Compressed state dicts are not loadable by vanilla PyTorch optimizers. They can only be loaded back by FlashOptim optimizers using optimizer.load_state_dict().

Distributed Training

FlashOptim is compatible with data parallelism strategies including DistributedDataParallel (DDP) and FSDP2. Wrap or shard your model as usual, then pass the resulting parameters to the optimizer:

Warning

FlashOptim does not support FSDP1 (FullyShardedDataParallel) due to design limitations in how FSDP1 manages parameter and optimizer state sharding.
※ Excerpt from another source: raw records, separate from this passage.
Lemma single_log (o : op) (k : kind) (fuel : nat) (s : controller) (w : world) :
  single_job o = Some k → op_log env o s w (run_op env o fuel (s, w)).
Proof.
  intros Hk. pose proof (run_single_outcome env o k fuel s w Hk) as H. cbv zeta in H.
  assert (plan s o = [k] ∧ same_tools s (primed o s) ∧
          ∀ k', get_proc k' (primed o s) = get_proc k' s) as (Hplan & Htools & Hprimed).
  { destruct o; simpl in Hk; try done; injection Hk as <-; by repeat split. }
  pose proof (grown_printed w w (start_line o) [] [] [] (grown_refl w)) as Hg1.
  simpl in Hg1.
  destruct (run_op env o fuel (s, w)) as [[] [s' w'] | e [s' w'] | [s' w']].
  - destruct H as (life & code & c & wl & Henv & -> & Hw & Hrec & ->).
    pose proof (grown_spawned _ _ k (args_for s k) life code _ _ _ Hg1) as Hg2.
    destruct (grown_waited _ _ _ _ _ _ _ Hg2 Hw) as [E Hg3].
    apply (grown_log o s w _ E ([] ++ [mkProc k (args_for s k) (now w) life code None])).
    + exact (grown_printed _ _ (done_line o) _ _ _ Hg3).
    + rewrite Hplan. simpl. intros k' Hk'. rewrite get_set_proc_ne; [apply Hprimed |].
      intros ->. apply Hk'. by apply list_elem_of_singleton.
    + exact Htools.
    + done.
  - destruct H as (Henv & -> & ->).
    apply (grown_log o s w _ [] []).
    + exact Hg1.
    + intros k' _. apply Hprimed.
    + exact Htools.
    + intros e' st [= <- <-]. exists k.
      rewrite Hplan. split; [by apply list_elem_of_singleton | exact Henv].
  - destruct H as (life & code & rc & Henv & -> & Hw).
    pose proof (grown_spawned _ _ k (args_for s k) life code _ _ _ Hg1) as Hg2.
    destruct (grown_waited _ _ _ _ _ _ _ Hg2 Hw) as [E Hg3].
    apply (grown_log o s w _ E ([] ++ [mkProc k (args_for s k) (now w) life code None])).
    + exact Hg3.
    + rewrite Hplan. simpl. intros k' Hk'. rewrite get_set_proc_ne; [apply Hprimed |].
      intros ->. apply Hk'. by apply list_elem_of_singleton.
    + exact Htools.
    + done.
Qed.

Lemma joint_log (o : op) (k1 k2 : kind) (fuel : nat) (s : controller) (w : world) :
  joint_jobs o = Some (k1, k2) → op_log env o s w (run_op env o fuel (s, w)).
Proof.
  intros Hk. pose proof (run_joint_outcome env o k1 k2 fuel s w Hk) as H. cbv zeta in H.
  assert (plan s o = [k1; k2] ∧ same_tools s (primed o s) ∧
          ∀ k', get_proc k' (primed o s) = get_proc k' s) as (Hplan & Htools & Hprimed).
  { destruct o; simpl in Hk; try done; injection Hk as <- <-; by repeat split. }
  assert (∀ h1 h2 k', k' ∉ [k1; k2] →
            get_proc k' (set_proc k1 h1 (set_proc k2 h2 (primed o s))) = get_proc k' s)
    as Hother.
  { intros h1 h2 k' Hk'.
    rewrite !get_set_proc_ne; [apply Hprimed | |];
      intros ->; apply Hk'; repeat constructor. }
  pose proof (grown_printed w w (start_line o) [] [] [] (grown_refl w)) as Hg1.
  simpl in Hg1.
  destruct (run_op env o fuel (s, w)) as [[] [s' w'] | e [s' w'] | [s' w']].
  - destruct H as (l1 & c1 & l2 & c2 & r1 & r2 & wl & Henv1 & Henv2 & -> & Hw & _ & _ & ->).
    pose proof (grown_spawned _ _ k1 (args_for s k1) l1 c1 _ _ _ Hg1) as Hg2.
    pose proof (grown_spawned _ _ k2 (args_for s k2) l2 c2 _ _ _ Hg2) as Hg3.
    destruct (grown_waited _ _ _ _ _ _ _ Hg3 Hw) as [E Hg4].
    eapply (grown_log o s w _ E).
    + exact (grown_printed _ _ (done_line o) _ _ _ Hg4).
    + rewrite Hplan. simpl. intros k' Hk'. by apply Hother.
    + exact Htools.
    + done.
  - destruct H as [(Henv & -> & ->) | (l1 & c1 & Henv1 & Henv2 & -> & ->)].
    + apply (grown_log o s w _ [] []).
      * exact Hg1.
      * intros k' _. apply Hprimed.
      * exact Htools.
      * intros e' st [= <- <-]. exists k1.
        rewrite Hplan. split; [by apply elem_of_cons; left | exact Henv].
    + pose proof (grown_spawned _ _ k1 (args_for s k1) l1 c1 _ _ _ Hg1) as Hg2.
      eapply (grown_log o s w _ _ _).
      * exact Hg2.
      * rewrite Hplan. simpl. intros k' Hk'.
        rewrite get_set_proc_ne; [apply Hprimed |].
        intros ->. apply Hk'. repeat constructor.
      * exact Htools.
      * intros e' st [= <- <-]. exists k2.
        rewrite Hplan. split; [repeat constructor |].
        simpl. rewrite length_app. simpl. rewrite Nat.add_1_r. exact Henv2.
  - destruct H as (l1 & c1 & l2 & c2 & r1 & r2 & Henv1 & Henv2 & -> & Hw).
    pose proof (grown_spawned _ _ k1 (args_for s k1) l1 c1 _ _ _ Hg1) as Hg2.
    pose proof (grown_spawned _ _ k2 (args_for s k2) l2 c2 _ _ _ Hg2) as Hg3.
    destruct (grown_waited _ _ _ _ _ _ _ Hg3 Hw) as [E Hg4].
    eapply (grown_log o s w _ E).
    + exact Hg4.
    + rewrite Hplan. simpl. intros k' Hk'. by apply Hother.
    + exact Htools.
    + done.
Qed.
(** * Monitor bootstrap controller of the rook operator

    A shallow embedding of [pkg/operator/mon/mon.go]: cluster identity
    resolution ([initClusterInfo], [createMonSecretsAndSave]), the monitor
    pod launcher ([startPods]) and the readiness poll ([waitForPodToStart]).

    The Go code talks to the Kubernetes API and to the ceph monitor manager.
    Every such call is a node of a program tree ([Prog]); running a tree
    against an environment ([Env]) yields the returned value, the final
    environment state and the list of calls that were made, in order.
    Calls of the logger are left out. *)

From Stdlib Require Import ZArith String List Lia.
From stdpp Require Import base option list gmap strings pretty.

Local Open Scope Z_scope.
Local Open Scope string_scope.
Local Open Scope list_scope.

(** ** Constants of the package *)

Definition appName : string := "mon".
Definition monNodeAttr : string := "mon_node".
Definition monClusterAttr : string := "mon_cluster".
Definition tprName : string := "mon.rook.io".
Definition fsidSecretName : string := "fsid".
Definition monSecretName : string := "mon-secret".
Definition adminSecretName : string := "admin-secret".
Definition clusterSecretName : string := "cluster-name".

(** [v1.PodRunning] and [v1.PodPending]: a pod phase is a Go string. *)
Definition PodRunning : string := "Running".
Definition PodPending : string := "Pending".

(** ** Errors *)

(** How the resource store classifies a failed call. *)
Inductive ErrKind : Type :=
| NotFound
| AlreadyExists
| OtherFailure.

(** A Go [error] value: either one handed back by a collaborator, or one
    built here with [fmt.Errorf]. *)
Inductive error : Type :=
| StoreError (kind : ErrKind) (msg : string)
| Errorf (msg : string).

(** The [Error()] method, which is what the verb [%+v] prints. *)
Definition Error (e : error) : string :=
  match e with
  | StoreError _ msg => msg
  | Errorf msg => msg
  end.

(** Modelled from the spec: [k8sutil.IsKubernetesResourceNotFoundError] is
    not part of the source at hand; the resource store exposes a
    distinguishable NotFound outcome. *)
Definition IsKubernetesResourceNotFoundError (e : error) : bool :=
  match e with
  | StoreError NotFound _ => true
  | _ => false
  end.

(** Modelled from the spec: [k8sutil.IsKubernetesResourceAlreadyExistError]
    is not part of the source at hand; the resource store exposes a
    distinguishable AlreadyExists outcome. *)
Definition IsKubernetesResourceAlreadyExistError (e : error) : bool :=
  match e with
  | StoreError AlreadyExists _ => true
  | _ => false
  end.

(** ** Data *)

Module Secret.
(** [v1.Secret], with the fields this package reads or writes. *)
Record t : Type := mk {
  Name : string;
  Data : gmap string (list Byte.byte);
  StringData : gmap string string;
  Type_ : string
}.
Definition zero : t := mk "" ∅ ∅ "".
End Secret.

Module Pod.
(** [v1.Pod], with the fields this package reads. *)
Record t : Type := mk {
  Name : string;
  Phase : string;
  PodIP : string
}.
Definition zero : t := mk "" "" "".
End Pod.

Module CephMonitorConfig.
(** Modelled from the spec: the type [mon.CephMonitorConfig] is declared
    outside the source at hand; a monitor entry carries the monitor's name
    and its endpoint (address and port). *)
Record t : Type := mk {
  Name : string;
  Endpoint : string
}.
End CephMonitorConfig.

Module ClusterInfo.
(** [mon.ClusterInfo]: the cluster identity. *)
Record t : Type := mk {
  Name : string;
  FSID : string;
  MonitorSecret : string;
  AdminSecret : string;
  Monitors : gmap string CephMonitorConfig.t
}.
Definition zero : t := mk "" "" "" "" ∅.

(** The assignment [info.Monitors = m]. *)
Definition setMonitors (info : t) (m : gmap string CephMonitorConfig.t) : t :=
  mk (Name info) (FSID info) (MonitorSecret info) (AdminSecret info) m.

(** The assignment [info.Monitors[name] = cfg]. *)
Definition putMonitor (info : t) (name : string) (cfg : CephMonitorConfig.t) : t :=
  setMonitors info (<[name := cfg]> (Monitors info)).
End ClusterInfo.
Please use FSDP2 (fully_shard) instead.

# DDP
model = DDP(model, device_ids=[device.index])
optimizer = FlashAdamW(model.parameters(), lr=1e-3, master_bytewidth=3)

# FSDP2
fully_shard(model)
optimizer = FlashAdamW(model.parameters(), lr=1e-3, master_bytewidth=3)

Gradient Release

FlashOptim supports gradient release, which updates parameters during the backward pass as soon as gradients are computed, further reducing memory usage. Gradient release is implemented via post-backward hooks and needs to be enabled explicitly:

from flashoptim import FlashAdamW, enable_gradient_release

optimizer = FlashAdamW(model.parameters(), lr=1e-3, master_bytewidth=3)
handle = enable_gradient_release(model, optimizer)

for x, y in dataloader:
    loss = loss_fn(model(x), y)
    loss.backward()
    # step() and zero_grad() are no-ops while gradient release is active;
    # parameters are updated during backward and gradients are freed immediately
    optimizer.step()
    optimizer.zero_grad()

# Call handle.remove() to restore normal optimizer behavior
handle.remove()

FlashOptim correctly handles gradient release for both DDP and FSDP2, registering hooks to ensure equivalent semantics to non-distributed training.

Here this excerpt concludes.